### AIM OF THE EXERCISE
Show each line of the records in which the word "pipes" occurs.

### DATA SUPPLIED
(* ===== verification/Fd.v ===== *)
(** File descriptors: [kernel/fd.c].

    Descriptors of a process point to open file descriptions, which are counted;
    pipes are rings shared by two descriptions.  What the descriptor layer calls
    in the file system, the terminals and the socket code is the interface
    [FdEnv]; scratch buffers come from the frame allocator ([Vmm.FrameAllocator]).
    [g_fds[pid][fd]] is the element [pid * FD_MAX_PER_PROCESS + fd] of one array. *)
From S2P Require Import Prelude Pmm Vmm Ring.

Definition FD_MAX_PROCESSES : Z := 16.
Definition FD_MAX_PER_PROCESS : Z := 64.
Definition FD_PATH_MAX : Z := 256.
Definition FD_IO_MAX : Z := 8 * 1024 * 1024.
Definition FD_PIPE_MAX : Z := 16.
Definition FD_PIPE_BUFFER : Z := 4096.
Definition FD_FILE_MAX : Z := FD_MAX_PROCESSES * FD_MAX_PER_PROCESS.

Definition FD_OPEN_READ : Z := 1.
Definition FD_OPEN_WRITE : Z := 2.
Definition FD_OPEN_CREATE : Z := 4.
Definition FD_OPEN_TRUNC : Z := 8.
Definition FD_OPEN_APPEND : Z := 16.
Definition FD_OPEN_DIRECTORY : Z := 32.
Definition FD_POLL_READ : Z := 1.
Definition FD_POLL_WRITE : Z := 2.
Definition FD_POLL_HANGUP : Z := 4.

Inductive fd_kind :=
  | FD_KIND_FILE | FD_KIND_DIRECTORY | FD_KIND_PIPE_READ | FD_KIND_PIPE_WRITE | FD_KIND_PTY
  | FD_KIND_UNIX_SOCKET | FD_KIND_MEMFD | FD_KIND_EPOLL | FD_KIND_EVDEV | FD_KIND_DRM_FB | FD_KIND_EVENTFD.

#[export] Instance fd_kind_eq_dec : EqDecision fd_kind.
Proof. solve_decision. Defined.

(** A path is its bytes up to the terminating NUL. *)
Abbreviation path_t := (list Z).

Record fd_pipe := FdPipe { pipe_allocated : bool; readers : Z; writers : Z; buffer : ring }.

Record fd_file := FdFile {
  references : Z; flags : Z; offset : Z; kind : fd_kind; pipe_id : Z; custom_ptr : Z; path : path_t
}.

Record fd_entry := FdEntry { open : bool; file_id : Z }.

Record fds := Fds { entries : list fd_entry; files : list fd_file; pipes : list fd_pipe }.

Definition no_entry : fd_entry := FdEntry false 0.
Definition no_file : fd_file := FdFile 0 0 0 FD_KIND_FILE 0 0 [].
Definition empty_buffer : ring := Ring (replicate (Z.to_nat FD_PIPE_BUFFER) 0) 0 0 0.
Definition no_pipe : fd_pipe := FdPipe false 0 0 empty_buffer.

### SOLVED EXERCISE
    pipes are rings shared by two descriptions.  What the descriptor layer calls
Record fds := Fds { entries : list fd_entry; files : list fd_file; pipes : list fd_pipe }.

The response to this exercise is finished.